(WORK REQUIRED): When you reach the line containing "(* rust: flagday.rs 80-83", stop after it; until then, copy each line of the listing exactly, starting with the first.

TASK MATERIAL: Begin

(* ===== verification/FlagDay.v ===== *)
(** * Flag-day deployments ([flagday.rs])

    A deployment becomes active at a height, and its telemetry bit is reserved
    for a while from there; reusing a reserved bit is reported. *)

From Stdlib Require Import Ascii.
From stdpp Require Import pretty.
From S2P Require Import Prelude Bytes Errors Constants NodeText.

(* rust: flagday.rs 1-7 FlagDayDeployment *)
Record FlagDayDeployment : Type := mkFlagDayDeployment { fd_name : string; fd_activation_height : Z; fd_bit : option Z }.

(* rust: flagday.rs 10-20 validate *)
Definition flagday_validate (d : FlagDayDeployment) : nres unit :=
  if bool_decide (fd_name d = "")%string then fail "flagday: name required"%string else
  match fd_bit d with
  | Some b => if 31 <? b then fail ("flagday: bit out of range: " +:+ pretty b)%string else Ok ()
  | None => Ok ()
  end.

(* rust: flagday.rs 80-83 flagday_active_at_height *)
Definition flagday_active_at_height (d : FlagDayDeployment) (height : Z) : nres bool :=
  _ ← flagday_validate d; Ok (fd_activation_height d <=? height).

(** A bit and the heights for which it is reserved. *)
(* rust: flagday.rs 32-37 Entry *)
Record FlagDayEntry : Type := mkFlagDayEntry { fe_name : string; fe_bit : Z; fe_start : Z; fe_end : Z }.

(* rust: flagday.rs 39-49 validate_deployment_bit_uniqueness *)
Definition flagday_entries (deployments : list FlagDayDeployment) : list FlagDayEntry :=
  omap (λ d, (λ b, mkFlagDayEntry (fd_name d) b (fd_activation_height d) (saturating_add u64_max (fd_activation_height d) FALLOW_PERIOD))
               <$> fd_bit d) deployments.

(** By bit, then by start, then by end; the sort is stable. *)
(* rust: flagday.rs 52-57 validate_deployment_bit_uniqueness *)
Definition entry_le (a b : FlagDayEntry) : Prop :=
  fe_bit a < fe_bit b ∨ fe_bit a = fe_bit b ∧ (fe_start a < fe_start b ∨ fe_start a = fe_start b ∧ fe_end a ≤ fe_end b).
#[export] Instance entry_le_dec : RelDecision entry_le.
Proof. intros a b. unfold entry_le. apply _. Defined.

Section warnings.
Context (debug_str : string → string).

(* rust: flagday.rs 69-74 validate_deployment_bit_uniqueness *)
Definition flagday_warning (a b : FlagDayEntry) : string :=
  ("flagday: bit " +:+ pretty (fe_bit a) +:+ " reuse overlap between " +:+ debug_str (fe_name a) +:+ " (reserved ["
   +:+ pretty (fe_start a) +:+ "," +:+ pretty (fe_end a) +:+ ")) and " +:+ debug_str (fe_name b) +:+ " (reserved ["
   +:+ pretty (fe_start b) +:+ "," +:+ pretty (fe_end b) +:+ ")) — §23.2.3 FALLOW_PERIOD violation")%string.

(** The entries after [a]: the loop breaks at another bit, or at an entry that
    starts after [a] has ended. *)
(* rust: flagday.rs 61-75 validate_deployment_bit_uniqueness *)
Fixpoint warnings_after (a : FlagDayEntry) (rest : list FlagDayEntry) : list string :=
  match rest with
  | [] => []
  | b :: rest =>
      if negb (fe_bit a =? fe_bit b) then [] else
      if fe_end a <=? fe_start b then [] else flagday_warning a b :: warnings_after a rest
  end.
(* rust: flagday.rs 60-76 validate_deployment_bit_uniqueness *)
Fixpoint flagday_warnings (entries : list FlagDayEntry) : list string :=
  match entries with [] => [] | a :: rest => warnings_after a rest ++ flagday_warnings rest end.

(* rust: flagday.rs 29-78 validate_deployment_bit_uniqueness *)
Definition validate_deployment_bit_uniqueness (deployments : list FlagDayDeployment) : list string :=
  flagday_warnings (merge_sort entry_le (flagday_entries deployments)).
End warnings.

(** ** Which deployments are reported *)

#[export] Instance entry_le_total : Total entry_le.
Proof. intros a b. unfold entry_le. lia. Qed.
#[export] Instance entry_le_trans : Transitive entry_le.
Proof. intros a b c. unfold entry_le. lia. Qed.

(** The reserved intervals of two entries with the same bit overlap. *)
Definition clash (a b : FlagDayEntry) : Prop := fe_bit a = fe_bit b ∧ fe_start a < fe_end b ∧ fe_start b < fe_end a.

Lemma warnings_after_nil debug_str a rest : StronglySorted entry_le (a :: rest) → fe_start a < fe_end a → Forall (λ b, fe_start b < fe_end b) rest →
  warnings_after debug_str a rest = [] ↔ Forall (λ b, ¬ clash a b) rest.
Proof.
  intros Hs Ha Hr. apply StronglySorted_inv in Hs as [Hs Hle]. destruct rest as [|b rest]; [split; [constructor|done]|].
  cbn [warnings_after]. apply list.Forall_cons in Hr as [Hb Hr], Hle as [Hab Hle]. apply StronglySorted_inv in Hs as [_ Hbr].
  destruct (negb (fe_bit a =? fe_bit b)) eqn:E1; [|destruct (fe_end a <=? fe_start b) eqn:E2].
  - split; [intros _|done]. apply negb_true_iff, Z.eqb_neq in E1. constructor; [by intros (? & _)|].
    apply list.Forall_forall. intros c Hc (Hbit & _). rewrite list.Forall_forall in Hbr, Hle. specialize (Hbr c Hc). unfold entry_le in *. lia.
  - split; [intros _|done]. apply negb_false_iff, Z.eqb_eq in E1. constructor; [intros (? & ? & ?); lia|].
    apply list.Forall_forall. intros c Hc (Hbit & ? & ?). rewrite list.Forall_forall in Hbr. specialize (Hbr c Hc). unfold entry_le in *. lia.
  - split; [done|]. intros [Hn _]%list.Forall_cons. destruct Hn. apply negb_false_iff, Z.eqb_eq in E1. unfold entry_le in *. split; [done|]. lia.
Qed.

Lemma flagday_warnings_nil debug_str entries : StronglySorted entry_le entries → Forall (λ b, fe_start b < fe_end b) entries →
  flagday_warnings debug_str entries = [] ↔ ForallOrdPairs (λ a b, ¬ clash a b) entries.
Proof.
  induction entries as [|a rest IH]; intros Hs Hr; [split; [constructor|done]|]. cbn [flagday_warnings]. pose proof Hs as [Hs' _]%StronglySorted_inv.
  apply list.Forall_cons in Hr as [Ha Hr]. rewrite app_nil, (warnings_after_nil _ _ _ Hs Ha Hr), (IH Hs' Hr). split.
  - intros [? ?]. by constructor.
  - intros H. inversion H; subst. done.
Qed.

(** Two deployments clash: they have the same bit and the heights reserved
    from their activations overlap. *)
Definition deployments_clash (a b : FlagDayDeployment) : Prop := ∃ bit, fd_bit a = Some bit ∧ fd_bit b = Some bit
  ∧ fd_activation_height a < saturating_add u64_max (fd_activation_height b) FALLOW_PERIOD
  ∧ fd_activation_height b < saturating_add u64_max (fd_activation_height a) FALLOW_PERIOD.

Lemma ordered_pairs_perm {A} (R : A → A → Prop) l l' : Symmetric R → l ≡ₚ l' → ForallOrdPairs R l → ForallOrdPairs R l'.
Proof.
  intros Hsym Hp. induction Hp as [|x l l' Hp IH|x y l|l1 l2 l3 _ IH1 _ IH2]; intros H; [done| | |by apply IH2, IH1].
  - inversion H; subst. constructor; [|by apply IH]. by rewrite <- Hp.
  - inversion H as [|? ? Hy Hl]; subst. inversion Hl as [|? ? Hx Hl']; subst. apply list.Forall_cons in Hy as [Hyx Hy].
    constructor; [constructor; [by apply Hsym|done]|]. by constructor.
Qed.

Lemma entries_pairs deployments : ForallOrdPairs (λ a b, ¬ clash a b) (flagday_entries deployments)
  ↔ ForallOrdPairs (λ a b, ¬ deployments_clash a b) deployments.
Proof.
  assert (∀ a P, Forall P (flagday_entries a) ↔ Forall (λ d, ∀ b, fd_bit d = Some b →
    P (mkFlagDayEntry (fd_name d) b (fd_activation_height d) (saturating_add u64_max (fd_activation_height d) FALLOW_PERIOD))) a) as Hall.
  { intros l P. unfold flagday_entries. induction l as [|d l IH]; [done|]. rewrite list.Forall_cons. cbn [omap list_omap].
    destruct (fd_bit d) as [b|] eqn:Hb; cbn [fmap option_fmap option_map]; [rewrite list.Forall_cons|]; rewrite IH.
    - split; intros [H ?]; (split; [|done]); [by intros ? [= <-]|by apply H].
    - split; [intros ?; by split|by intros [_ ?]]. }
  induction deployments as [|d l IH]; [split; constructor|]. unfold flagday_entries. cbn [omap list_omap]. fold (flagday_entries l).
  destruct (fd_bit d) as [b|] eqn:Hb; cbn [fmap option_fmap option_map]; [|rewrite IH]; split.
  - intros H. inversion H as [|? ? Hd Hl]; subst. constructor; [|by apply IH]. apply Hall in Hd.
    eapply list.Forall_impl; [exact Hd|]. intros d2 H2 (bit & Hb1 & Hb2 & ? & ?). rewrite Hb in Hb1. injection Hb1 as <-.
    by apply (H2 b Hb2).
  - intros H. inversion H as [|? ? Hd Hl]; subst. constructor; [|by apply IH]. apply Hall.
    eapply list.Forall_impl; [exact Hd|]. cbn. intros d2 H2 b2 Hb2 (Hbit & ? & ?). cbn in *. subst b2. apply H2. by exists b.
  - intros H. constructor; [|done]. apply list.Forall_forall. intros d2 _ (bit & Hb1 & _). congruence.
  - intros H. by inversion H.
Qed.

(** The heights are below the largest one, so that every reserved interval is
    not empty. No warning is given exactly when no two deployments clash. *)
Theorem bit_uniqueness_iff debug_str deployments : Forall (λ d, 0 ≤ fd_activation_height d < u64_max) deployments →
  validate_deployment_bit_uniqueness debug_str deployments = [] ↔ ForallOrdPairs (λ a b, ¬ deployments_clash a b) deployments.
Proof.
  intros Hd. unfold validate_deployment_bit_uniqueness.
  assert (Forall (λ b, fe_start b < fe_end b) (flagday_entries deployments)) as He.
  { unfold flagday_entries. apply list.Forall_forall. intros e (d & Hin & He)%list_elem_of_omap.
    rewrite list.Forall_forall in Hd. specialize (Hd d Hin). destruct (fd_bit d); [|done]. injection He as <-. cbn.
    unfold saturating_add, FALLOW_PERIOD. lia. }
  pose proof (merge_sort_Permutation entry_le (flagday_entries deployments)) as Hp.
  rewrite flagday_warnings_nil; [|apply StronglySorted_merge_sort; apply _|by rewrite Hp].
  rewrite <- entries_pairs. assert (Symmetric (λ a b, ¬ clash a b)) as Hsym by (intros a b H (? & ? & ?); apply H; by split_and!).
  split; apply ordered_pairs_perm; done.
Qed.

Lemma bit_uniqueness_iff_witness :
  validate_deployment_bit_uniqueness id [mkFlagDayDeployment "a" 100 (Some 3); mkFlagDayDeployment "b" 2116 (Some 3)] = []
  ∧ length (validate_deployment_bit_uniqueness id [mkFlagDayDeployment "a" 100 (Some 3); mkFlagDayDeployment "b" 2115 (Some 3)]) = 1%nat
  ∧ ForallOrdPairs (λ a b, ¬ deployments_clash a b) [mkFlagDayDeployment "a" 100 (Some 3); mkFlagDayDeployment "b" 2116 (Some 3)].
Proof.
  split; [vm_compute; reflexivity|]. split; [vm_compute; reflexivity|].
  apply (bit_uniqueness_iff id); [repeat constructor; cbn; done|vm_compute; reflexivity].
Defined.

TASK MATERIAL: End

(ANSWER FOR THE TASK):
(* ===== verification/FlagDay.v ===== *)
(** * Flag-day deployments ([flagday.rs])

    A deployment becomes active at a height, and its telemetry bit is reserved
    for a while from there; reusing a reserved bit is reported. *)

From Stdlib Require Import Ascii.
From stdpp Require Import pretty.
From S2P Require Import Prelude Bytes Errors Constants NodeText.

(* rust: flagday.rs 1-7 FlagDayDeployment *)
Record FlagDayDeployment : Type := mkFlagDayDeployment { fd_name : string; fd_activation_height : Z; fd_bit : option Z }.

(* rust: flagday.rs 10-20 validate *)
Definition flagday_validate (d : FlagDayDeployment) : nres unit :=
  if bool_decide (fd_name d = "")%string then fail "flagday: name required"%string else
  match fd_bit d with
  | Some b => if 31 <? b then fail ("flagday: bit out of range: " +:+ pretty b)%string else Ok ()
  | None => Ok ()
  end.

(* rust: flagday.rs 80-83 flagday_active_at_height *)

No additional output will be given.